Prompt >> Give the listing again in full, exactly as written.

The data >>
▽

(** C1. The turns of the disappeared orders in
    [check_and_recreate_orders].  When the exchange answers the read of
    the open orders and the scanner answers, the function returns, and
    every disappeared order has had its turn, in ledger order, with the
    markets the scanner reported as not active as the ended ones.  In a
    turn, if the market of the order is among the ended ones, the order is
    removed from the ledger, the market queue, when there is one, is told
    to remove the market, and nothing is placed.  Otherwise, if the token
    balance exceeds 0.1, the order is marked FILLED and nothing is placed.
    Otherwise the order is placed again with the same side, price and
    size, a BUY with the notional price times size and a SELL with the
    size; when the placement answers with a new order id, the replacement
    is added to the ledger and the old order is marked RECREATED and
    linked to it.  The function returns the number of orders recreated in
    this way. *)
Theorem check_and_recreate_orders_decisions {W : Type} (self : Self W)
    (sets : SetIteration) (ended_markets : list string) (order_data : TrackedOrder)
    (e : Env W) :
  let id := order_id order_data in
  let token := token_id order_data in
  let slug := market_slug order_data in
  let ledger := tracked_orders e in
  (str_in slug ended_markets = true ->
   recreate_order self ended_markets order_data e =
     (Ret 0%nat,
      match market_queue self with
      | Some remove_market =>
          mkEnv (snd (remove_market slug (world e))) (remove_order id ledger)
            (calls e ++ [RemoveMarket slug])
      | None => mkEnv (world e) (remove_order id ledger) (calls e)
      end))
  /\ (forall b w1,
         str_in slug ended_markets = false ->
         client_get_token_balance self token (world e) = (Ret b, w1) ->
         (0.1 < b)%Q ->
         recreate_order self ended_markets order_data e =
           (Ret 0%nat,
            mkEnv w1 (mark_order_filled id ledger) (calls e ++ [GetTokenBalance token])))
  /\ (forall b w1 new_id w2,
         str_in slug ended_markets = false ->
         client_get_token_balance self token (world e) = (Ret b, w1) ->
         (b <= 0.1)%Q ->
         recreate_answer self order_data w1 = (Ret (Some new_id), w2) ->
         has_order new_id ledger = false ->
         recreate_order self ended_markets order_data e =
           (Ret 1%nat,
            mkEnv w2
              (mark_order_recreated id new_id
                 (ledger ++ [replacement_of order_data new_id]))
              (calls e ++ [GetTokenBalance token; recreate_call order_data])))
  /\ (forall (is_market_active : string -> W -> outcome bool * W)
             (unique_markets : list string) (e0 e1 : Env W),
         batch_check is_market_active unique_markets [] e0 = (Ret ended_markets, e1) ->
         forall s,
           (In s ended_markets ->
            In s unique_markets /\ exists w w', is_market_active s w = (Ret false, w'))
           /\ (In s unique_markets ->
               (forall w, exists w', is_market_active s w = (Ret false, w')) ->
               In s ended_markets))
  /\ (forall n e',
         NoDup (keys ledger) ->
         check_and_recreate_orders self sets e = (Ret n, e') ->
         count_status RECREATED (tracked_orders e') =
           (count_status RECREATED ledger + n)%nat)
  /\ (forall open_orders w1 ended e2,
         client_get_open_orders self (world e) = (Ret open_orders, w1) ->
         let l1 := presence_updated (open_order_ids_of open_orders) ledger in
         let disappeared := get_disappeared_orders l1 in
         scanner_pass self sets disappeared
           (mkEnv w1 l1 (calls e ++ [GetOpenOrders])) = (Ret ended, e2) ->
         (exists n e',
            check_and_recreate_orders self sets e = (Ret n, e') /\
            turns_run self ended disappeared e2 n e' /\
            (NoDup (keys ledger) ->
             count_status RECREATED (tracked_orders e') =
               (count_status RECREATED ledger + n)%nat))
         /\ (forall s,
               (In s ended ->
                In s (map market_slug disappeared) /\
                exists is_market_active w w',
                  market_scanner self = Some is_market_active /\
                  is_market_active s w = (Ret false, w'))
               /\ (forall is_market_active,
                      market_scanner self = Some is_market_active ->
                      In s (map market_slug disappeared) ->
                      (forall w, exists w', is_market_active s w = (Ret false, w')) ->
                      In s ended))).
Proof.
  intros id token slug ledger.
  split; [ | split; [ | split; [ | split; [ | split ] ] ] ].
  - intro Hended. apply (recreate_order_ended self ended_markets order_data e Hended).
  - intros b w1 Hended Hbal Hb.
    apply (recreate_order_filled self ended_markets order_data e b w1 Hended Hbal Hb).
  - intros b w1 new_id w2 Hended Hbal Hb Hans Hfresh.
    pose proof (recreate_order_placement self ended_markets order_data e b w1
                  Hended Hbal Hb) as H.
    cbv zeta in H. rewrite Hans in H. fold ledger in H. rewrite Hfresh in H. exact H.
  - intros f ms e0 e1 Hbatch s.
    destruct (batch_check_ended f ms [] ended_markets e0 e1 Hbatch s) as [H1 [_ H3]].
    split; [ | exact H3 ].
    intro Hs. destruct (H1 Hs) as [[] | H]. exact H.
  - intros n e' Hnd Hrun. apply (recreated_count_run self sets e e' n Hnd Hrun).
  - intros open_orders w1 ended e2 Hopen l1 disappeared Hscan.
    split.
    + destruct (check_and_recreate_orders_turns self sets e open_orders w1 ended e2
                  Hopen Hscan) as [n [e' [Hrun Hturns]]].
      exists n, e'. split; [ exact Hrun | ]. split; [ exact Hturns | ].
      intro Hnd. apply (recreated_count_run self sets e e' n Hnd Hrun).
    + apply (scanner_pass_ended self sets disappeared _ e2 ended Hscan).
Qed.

△

Task response >>
(** C1. The turns of the disappeared orders in
    [check_and_recreate_orders].  When the exchange answers the read of
    the open orders and the scanner answers, the function returns, and
    every disappeared order has had its turn, in ledger order, with the
    markets the scanner reported as not active as the ended ones.  In a
    turn, if the market of the order is among the ended ones, the order is
    removed from the ledger, the market queue, when there is one, is told
    to remove the market, and nothing is placed.  Otherwise, if the token
    balance exceeds 0.1, the order is marked FILLED and nothing is placed.
    Otherwise the order is placed again with the same side, price and
    size, a BUY with the notional price times size and a SELL with the
    size; when the placement answers with a new order id, the replacement
    is added to the ledger and the old order is marked RECREATED and
    linked to it.  The function returns the number of orders recreated in
    this way. *)
Theorem check_and_recreate_orders_decisions {W : Type} (self : Self W)
    (sets : SetIteration) (ended_markets : list string) (order_data : TrackedOrder)
    (e : Env W) :
  let id := order_id order_data in
  let token := token_id order_data in
  let slug := market_slug order_data in
  let ledger := tracked_orders e in
  (str_in slug ended_markets = true ->
   recreate_order self ended_markets order_data e =
     (Ret 0%nat,
      match market_queue self with
      | Some remove_market =>
          mkEnv (snd (remove_market slug (world e))) (remove_order id ledger)
            (calls e ++ [RemoveMarket slug])
      | None => mkEnv (world e) (remove_order id ledger) (calls e)
      end))
  /\ (forall b w1,
         str_in slug ended_markets = false ->
         client_get_token_balance self token (world e) = (Ret b, w1) ->
         (0.1 < b)%Q ->
         recreate_order self ended_markets order_data e =
           (Ret 0%nat,
            mkEnv w1 (mark_order_filled id ledger) (calls e ++ [GetTokenBalance token])))
  /\ (forall b w1 new_id w2,
         str_in slug ended_markets = false ->
         client_get_token_balance self token (world e) = (Ret b, w1) ->
         (b <= 0.1)%Q ->
         recreate_answer self order_data w1 = (Ret (Some new_id), w2) ->
         has_order new_id ledger = false ->
         recreate_order self ended_markets order_data e =
           (Ret 1%nat,
            mkEnv w2
              (mark_order_recreated id new_id
                 (ledger ++ [replacement_of order_data new_id]))
              (calls e ++ [GetTokenBalance token; recreate_call order_data])))
  /\ (forall (is_market_active : string -> W -> outcome bool * W)
             (unique_markets : list string) (e0 e1 : Env W),
         batch_check is_market_active unique_markets [] e0 = (Ret ended_markets, e1) ->
         forall s,
           (In s ended_markets ->
            In s unique_markets /\ exists w w', is_market_active s w = (Ret false, w'))
           /\ (In s unique_markets ->
               (forall w, exists w', is_market_active s w = (Ret false, w')) ->
               In s ended_markets))
  /\ (forall n e',
         NoDup (keys ledger) ->
         check_and_recreate_orders self sets e = (Ret n, e') ->
         count_status RECREATED (tracked_orders e') =
           (count_status RECREATED ledger + n)%nat)
  /\ (forall open_orders w1 ended e2,
         client_get_open_orders self (world e) = (Ret open_orders, w1) ->
         let l1 := presence_updated (open_order_ids_of open_orders) ledger in
         let disappeared := get_disappeared_orders l1 in
         scanner_pass self sets disappeared
           (mkEnv w1 l1 (calls e ++ [GetOpenOrders])) = (Ret ended, e2) ->
         (exists n e',
            check_and_recreate_orders self sets e = (Ret n, e') /\
            turns_run self ended disappeared e2 n e' /\
            (NoDup (keys ledger) ->
             count_status RECREATED (tracked_orders e') =
               (count_status RECREATED ledger + n)%nat))
         /\ (forall s,
               (In s ended ->
                In s (map market_slug disappeared) /\
                exists is_market_active w w',
                  market_scanner self = Some is_market_active /\
                  is_market_active s w = (Ret false, w'))
               /\ (forall is_market_active,
                      market_scanner self = Some is_market_active ->
                      In s (map market_slug disappeared) ->
                      (forall w, exists w', is_market_active s w = (Ret false, w')) ->
                      In s ended))).
Proof.
  intros id token slug ledger.
  split; [ | split; [ | split; [ | split; [ | split ] ] ] ].
  - intro Hended. apply (recreate_order_ended self ended_markets order_data e Hended).
  - intros b w1 Hended Hbal Hb.
    apply (recreate_order_filled self ended_markets order_data e b w1 Hended Hbal Hb).
  - intros b w1 new_id w2 Hended Hbal Hb Hans Hfresh.
    pose proof (recreate_order_placement self ended_markets order_data e b w1
                  Hended Hbal Hb) as H.
    cbv zeta in H. rewrite Hans in H. fold ledger in H. rewrite Hfresh in H. exact H.
  - intros f ms e0 e1 Hbatch s.
    destruct (batch_check_ended f ms [] ended_markets e0 e1 Hbatch s) as [H1 [_ H3]].
    split; [ | exact H3 ].
    intro Hs. destruct (H1 Hs) as [[] | H]. exact H.
  - intros n e' Hnd Hrun. apply (recreated_count_run self sets e e' n Hnd Hrun).
  - intros open_orders w1 ended e2 Hopen l1 disappeared Hscan.
    split.
    + destruct (check_and_recreate_orders_turns self sets e open_orders w1 ended e2
                  Hopen Hscan) as [n [e' [Hrun Hturns]]].
      exists n, e'. split; [ exact Hrun | ]. split; [ exact Hturns | ].
      intro Hnd. apply (recreated_count_run self sets e e' n Hnd Hrun).
    + apply (scanner_pass_ended self sets disappeared _ e2 ended Hscan).
Qed.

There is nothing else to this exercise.